» **TASK**
Somewhere below is a line with "(** [handleCreateRoom], the" and, later, a line with "(** ** The event loop *)"; repeat those two lines and all the lines between them, exactly as they are.

» **INFORMATION PROVIDED**
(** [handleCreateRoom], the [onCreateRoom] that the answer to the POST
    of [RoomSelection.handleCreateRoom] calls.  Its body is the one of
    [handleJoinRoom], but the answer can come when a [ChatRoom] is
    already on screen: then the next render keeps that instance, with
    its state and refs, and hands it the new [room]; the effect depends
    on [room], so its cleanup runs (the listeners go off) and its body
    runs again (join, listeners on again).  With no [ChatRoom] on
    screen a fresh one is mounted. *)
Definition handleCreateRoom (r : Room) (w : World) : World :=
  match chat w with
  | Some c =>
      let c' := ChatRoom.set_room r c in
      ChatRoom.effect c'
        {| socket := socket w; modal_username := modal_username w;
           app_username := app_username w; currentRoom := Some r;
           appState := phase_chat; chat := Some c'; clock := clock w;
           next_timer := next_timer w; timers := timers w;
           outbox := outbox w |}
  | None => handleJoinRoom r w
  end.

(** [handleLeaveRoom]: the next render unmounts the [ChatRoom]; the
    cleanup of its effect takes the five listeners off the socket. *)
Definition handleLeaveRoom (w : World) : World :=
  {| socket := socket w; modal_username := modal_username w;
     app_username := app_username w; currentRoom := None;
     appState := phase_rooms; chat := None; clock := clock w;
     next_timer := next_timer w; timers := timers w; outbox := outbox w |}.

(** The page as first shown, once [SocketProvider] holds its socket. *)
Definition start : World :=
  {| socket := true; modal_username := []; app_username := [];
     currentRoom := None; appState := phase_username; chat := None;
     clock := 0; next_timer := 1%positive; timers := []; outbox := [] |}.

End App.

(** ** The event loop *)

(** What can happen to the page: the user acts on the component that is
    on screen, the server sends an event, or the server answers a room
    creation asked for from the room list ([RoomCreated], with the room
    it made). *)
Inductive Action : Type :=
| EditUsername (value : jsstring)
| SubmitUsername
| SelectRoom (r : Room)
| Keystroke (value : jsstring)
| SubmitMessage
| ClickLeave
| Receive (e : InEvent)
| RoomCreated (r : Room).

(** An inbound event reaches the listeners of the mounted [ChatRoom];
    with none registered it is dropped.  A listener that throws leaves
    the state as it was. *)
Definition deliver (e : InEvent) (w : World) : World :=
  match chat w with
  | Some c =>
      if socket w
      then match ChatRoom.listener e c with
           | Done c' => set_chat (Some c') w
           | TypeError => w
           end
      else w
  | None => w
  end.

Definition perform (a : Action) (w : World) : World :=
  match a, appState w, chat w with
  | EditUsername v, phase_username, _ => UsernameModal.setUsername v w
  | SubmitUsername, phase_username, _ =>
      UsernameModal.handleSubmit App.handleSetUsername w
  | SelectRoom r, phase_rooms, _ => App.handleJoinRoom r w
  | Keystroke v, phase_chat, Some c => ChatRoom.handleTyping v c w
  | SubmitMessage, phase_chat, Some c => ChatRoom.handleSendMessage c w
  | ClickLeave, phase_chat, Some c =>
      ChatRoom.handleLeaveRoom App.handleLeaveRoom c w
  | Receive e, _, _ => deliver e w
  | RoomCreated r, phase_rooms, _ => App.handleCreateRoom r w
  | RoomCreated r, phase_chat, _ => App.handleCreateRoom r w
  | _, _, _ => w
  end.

...

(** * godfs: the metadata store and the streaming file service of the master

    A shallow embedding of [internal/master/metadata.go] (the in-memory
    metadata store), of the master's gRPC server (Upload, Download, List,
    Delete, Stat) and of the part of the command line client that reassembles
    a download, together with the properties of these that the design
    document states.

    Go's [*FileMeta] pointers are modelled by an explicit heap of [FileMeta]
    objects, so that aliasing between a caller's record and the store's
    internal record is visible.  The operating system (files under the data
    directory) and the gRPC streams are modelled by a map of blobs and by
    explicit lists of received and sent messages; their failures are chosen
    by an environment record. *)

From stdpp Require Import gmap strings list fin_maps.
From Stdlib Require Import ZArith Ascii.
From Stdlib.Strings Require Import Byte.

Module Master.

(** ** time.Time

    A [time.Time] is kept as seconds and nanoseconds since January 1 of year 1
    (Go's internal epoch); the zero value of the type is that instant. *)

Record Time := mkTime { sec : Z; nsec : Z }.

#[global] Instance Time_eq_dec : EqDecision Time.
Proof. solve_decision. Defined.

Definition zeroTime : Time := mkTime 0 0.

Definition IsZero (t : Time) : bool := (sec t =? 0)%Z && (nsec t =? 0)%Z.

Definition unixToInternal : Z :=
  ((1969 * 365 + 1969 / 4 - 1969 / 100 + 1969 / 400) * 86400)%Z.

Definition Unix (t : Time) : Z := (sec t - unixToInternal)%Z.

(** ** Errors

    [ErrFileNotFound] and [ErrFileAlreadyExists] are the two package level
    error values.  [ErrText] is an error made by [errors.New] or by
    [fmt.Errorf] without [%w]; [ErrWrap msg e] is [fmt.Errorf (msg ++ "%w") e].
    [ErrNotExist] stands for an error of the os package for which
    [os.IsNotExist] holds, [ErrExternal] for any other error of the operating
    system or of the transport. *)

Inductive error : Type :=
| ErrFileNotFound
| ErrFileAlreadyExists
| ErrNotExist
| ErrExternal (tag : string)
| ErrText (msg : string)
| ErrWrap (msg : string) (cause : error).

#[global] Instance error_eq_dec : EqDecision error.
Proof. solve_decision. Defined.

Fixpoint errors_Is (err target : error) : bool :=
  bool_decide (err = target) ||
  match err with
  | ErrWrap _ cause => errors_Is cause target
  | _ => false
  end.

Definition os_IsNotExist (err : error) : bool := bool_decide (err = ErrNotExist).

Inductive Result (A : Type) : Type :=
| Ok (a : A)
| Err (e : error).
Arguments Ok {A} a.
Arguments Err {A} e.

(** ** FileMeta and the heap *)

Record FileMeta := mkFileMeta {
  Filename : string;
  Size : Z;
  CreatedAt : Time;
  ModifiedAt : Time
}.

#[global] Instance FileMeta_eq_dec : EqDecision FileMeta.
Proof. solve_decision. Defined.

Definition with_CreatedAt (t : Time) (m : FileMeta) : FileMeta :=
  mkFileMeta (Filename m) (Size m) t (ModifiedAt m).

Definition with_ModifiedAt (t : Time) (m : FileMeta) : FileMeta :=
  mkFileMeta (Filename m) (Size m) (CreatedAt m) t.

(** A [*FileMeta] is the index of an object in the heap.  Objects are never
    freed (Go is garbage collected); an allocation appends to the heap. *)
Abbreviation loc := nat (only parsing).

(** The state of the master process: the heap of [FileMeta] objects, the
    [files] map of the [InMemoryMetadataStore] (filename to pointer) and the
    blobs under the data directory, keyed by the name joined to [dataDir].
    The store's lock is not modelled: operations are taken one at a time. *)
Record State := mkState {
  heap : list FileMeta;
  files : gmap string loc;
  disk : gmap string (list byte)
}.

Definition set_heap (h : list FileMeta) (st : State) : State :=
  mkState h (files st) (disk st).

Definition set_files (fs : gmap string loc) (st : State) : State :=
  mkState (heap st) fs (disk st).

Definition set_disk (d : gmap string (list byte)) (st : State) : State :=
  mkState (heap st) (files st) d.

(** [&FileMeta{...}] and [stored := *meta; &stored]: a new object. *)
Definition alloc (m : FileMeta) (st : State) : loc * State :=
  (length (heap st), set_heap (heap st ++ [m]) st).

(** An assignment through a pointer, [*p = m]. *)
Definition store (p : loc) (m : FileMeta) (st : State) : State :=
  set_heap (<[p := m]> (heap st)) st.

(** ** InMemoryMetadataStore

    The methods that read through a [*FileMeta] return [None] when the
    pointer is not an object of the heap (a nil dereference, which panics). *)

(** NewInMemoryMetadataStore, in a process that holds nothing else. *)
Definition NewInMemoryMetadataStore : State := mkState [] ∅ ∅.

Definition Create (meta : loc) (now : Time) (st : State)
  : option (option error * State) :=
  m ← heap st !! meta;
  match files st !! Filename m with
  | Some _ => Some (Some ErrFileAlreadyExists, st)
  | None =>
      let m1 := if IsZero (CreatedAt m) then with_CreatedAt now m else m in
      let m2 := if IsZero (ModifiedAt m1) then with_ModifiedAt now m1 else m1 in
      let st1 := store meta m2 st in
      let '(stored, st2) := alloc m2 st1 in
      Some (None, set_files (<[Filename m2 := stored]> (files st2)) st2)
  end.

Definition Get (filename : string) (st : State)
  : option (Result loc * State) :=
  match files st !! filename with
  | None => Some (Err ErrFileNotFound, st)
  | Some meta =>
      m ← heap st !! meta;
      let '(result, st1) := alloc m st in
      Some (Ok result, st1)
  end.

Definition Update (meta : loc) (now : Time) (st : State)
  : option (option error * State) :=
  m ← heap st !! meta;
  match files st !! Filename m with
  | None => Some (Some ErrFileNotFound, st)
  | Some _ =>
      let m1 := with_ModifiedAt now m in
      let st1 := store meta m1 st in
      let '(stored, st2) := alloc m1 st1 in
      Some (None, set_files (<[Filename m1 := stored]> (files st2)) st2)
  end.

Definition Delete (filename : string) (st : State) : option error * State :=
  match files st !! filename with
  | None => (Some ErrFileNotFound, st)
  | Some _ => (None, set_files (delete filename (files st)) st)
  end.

» **RESULT**
(** [handleCreateRoom], the [onCreateRoom] that the answer to the POST
    of [RoomSelection.handleCreateRoom] calls.  Its body is the one of
    [handleJoinRoom], but the answer can come when a [ChatRoom] is
    already on screen: then the next render keeps that instance, with
    its state and refs, and hands it the new [room]; the effect depends
    on [room], so its cleanup runs (the listeners go off) and its body
    runs again (join, listeners on again).  With no [ChatRoom] on
    screen a fresh one is mounted. *)
Definition handleCreateRoom (r : Room) (w : World) : World :=
  match chat w with
  | Some c =>
      let c' := ChatRoom.set_room r c in
      ChatRoom.effect c'
        {| socket := socket w; modal_username := modal_username w;
           app_username := app_username w; currentRoom := Some r;
           appState := phase_chat; chat := Some c'; clock := clock w;
           next_timer := next_timer w; timers := timers w;
           outbox := outbox w |}
  | None => handleJoinRoom r w
  end.

(** [handleLeaveRoom]: the next render unmounts the [ChatRoom]; the
    cleanup of its effect takes the five listeners off the socket. *)
Definition handleLeaveRoom (w : World) : World :=
  {| socket := socket w; modal_username := modal_username w;
     app_username := app_username w; currentRoom := None;
     appState := phase_rooms; chat := None; clock := clock w;
     next_timer := next_timer w; timers := timers w; outbox := outbox w |}.

(** The page as first shown, once [SocketProvider] holds its socket. *)
Definition start : World :=
  {| socket := true; modal_username := []; app_username := [];
     currentRoom := None; appState := phase_username; chat := None;
     clock := 0; next_timer := 1%positive; timers := []; outbox := [] |}.

End App.

(** ** The event loop *)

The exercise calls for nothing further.